Section platform.
Context {S I : Type} {P : PageOps S} {X : IndexStore I}.
Implicit Types p : platform S I.

Definition handle {R} (T : tbl R) p : table I :=
  match T with
  | Users => pf_users p | Events => pf_events p | Seats => pf_seats p
  | Bookings => pf_bookings p | BookingSeats => pf_bseats p
  end.

(** After a table operation: the shared state and the handle. *)
Definition put_table {R} (T : tbl R) (et : env S * table I) p : platform S I :=
  let '(e, t) := et in
  match T with
  | Users => Platform e t (pf_events p) (pf_seats p) (pf_bookings p) (pf_bseats p) (pf_txn_mgr p) (pf_lock_mgr p)
  | Events => Platform e (pf_users p) t (pf_seats p) (pf_bookings p) (pf_bseats p) (pf_txn_mgr p) (pf_lock_mgr p)
  | Seats => Platform e (pf_users p) (pf_events p) t (pf_bookings p) (pf_bseats p) (pf_txn_mgr p) (pf_lock_mgr p)
  | Bookings => Platform e (pf_users p) (pf_events p) (pf_seats p) t (pf_bseats p) (pf_txn_mgr p) (pf_lock_mgr p)
  | BookingSeats => Platform e (pf_users p) (pf_events p) (pf_seats p) (pf_bookings p) t (pf_txn_mgr p) (pf_lock_mgr p)
  end.

Definition put_txn (tm : txn_manager) (lm : lock_manager) p : platform S I :=
  Platform (pf_env p) (pf_users p) (pf_events p) (pf_seats p) (pf_bookings p) (pf_bseats p) tm lm.

(** After the critical section of a commit or abort: the log, and the locks given back. *)
Definition put_closed (tm : txn_manager) (w : wal) (ws : writes) (ks : option (list lock_key)) p : platform S I :=
  Platform (set_wal (pf_env p) w ws) (pf_users p) (pf_events p) (pf_seats p) (pf_bookings p) (pf_bseats p) tm
    (match ks with Some ks => release_locks (pf_lock_mgr p) ks | None => pf_lock_mgr p end).
Lemma stays_open {R} (T : tbl R) room e st e' st' t ts ids : fds_ok -> is_open T room e st t ts -> opens_only ids e st e' st' ->
  apart (tbl_id T) ids -> is_open T room e' st' t ts.
Proof using. intros Hfds Ho Hb Hap. destruct (apart_fds T ids Hfds Hap). by eapply still_open; [..|apply Hap| |]. Qed.

(** The world a restarted server begins with: the same records under counters that
    are above every id, no lock and no transaction. *)
Definition reborn (w w' : world) : Prop :=
  (forall R (T : tbl R), ts_map (tget T w') = ts_map (tget T w) /\ next_ok (tget T w) (ts_next (tget T w'))) /\
  w_locks w' = ∅ /\ w_next_txn w' = 1.

(** Every index of the platform is dirty or as in its file. *)
Definition index_files (st : storage) (p : platform pool_store btree) : Prop :=
  forall R (T : tbl R), index_file st (tbl_id T) (t_pk_index (handle T p)).

Definition log_whole (n : Z) (p : platform pool_store btree) : Prop :=
  en_writes (pf_env p) = [] /\ whole_log n (w_file (en_wal (pf_env p))) (w_next_lsn (en_wal (pf_env p))).

Ltac apart := split; [apply (bool_decide_unpack _); by vm_compute|repeat constructor; by vm_compute].

(** Opening the five tables. *)
Lemma open_all room e st w : fds_ok -> 0 <= room < 2 ^ 32 - 1 -> ps_idle (en_store e) ->
  (forall R (T : tbl R), waiting T room e st (tget T w)) ->
  exists e1 st1 u e2 st2 ev e3 st3 s e4 st4 b e5 st5 bs,
    open_or_create pad e st TABLE_USERS (fds TABLE_USERS) = (e1, st1, Some u) /\
    open_or_create pad e1 st1 TABLE_EVENTS (fds TABLE_EVENTS) = (e2, st2, Some ev) /\
    open_or_create pad e2 st2 TABLE_SEATS (fds TABLE_SEATS) = (e3, st3, Some s) /\
    open_or_create pad e3 st3 TABLE_BOOKINGS (fds TABLE_BOOKINGS) = (e4, st4, Some b) /\
    open_or_create pad e4 st4 TABLE_BOOKING_SEATS (fds TABLE_BOOKING_SEATS) = (e5, st5, Some bs) /\
    ps_idle (en_store e5) /\ en_wal e5 = en_wal e /\ en_writes e5 = en_writes e /\
    let p := Platform e5 u ev s b bs txn_mgr_create lock_mgr_create in
    exists w', reborn w w' /\ forall R (T : tbl R), is_open T room e5 st5 (handle T p) (tget T w').
Proof using Hpad.
  intros Hfds Hroom Hi Hw.
  destruct (open_next Users room e st _ Hfds Hroom Hi (Hw _ Users)) as (e1 & st1 & u & n1 & E1 & O1 & K1 & I1 & B1).
  destruct (open_next Events room e1 st1 _ Hfds Hroom I1 (still_waiting Events _ _ _ _ _ _ _ Hfds (Hw _ Events) B1 ltac:(apart)))
    as (e2 & st2 & ev & n2 & E2 & O2 & K2 & I2 & B2). pose proof (opens_trans _ _ _ _ _ _ _ _ B1 B2) as C2.
  destruct (open_next Seats room e2 st2 _ Hfds Hroom I2 (still_waiting Seats _ _ _ _ _ _ _ Hfds (Hw _ Seats) C2 ltac:(apart)))
    as (e3 & st3 & s & n3 & E3 & O3 & K3 & I3 & B3). pose proof (opens_trans _ _ _ _ _ _ _ _ C2 B3) as C3.
  destruct (open_next Bookings room e3 st3 _ Hfds Hroom I3 (still_waiting Bookings _ _ _ _ _ _ _ Hfds (Hw _ Bookings) C3 ltac:(apart)))
    as (e4 & st4 & b & n4 & E4 & O4 & K4 & I4 & B4). pose proof (opens_trans _ _ _ _ _ _ _ _ C3 B4) as C4.
  destruct (open_next BookingSeats room e4 st4 _ Hfds Hroom I4 (still_waiting BookingSeats _ _ _ _ _ _ _ Hfds (Hw _ BookingSeats) C4 ltac:(apart)))
    as (e5 & st5 & bs & n5 & E5 & O5 & K5 & I5 & B5). pose proof (opens_trans _ _ _ _ _ _ _ _ C4 B5) as C5.
  exists e1, st1, u, e2, st2, ev, e3, st3, s, e4, st4, b, e5, st5, bs.
  do 6 (split; [assumption|]). destruct C5 as (_ & _ & _ & -> & -> & _). split; [done|]. split; [done|].
  pose proof (opens_trans _ _ _ _ _ _ _ _ B4 B5) as D4. pose proof (opens_trans _ _ _ _ _ _ _ _ B3 D4) as D3.
  pose proof (opens_trans _ _ _ _ _ _ _ _ B2 D3) as D2.
  exists (World (TState (ts_map (w_users w)) n1) (TState (ts_map (w_events w)) n2) (TState (ts_map (w_seats w)) n3)
           (TState (ts_map (w_bookings w)) n4) (TState (ts_map (w_bseats w)) n5) ∅ 1).
  split; [split; [|done]; intros R []; by split|].
  intros R []; cbn [handle tget pf_users pf_events pf_seats pf_bookings pf_bseats w_users w_events w_seats w_bookings w_bseats].
  - apply (stays_open Users _ _ _ _ _ _ _ _ Hfds O1 D2). apart.
  - apply (stays_open Events _ _ _ _ _ _ _ _ Hfds O2 D3). apart.
  - apply (stays_open Seats _ _ _ _ _ _ _ _ Hfds O3 D4). apart.
  - apply (stays_open Bookings _ _ _ _ _ _ _ _ Hfds O4 B5). apart.
  - exact O5.
Qed.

--- --- ---

__EXERCISE OBJECTIVE__. In the material above, locate the line containing "st e' st' ->" and the line containing "w_locks w' = ∅ /\ w_next_txn w' = 1.". Transcribe exactly those two lines and every line between them, and nothing more.

__COMPLETED EXERCISE__.
Lemma stays_open {R} (T : tbl R) room e st e' st' t ts ids : fds_ok -> is_open T room e st t ts -> opens_only ids e st e' st' ->
  apart (tbl_id T) ids -> is_open T room e' st' t ts.
Proof using. intros Hfds Ho Hb Hap. destruct (apart_fds T ids Hfds Hap). by eapply still_open; [..|apply Hap| |]. Qed.

(** The world a restarted server begins with: the same records under counters that
    are above every id, no lock and no transaction. *)
Definition reborn (w w' : world) : Prop :=
  (forall R (T : tbl R), ts_map (tget T w') = ts_map (tget T w) /\ next_ok (tget T w) (ts_next (tget T w'))) /\
  w_locks w' = ∅ /\ w_next_txn w' = 1.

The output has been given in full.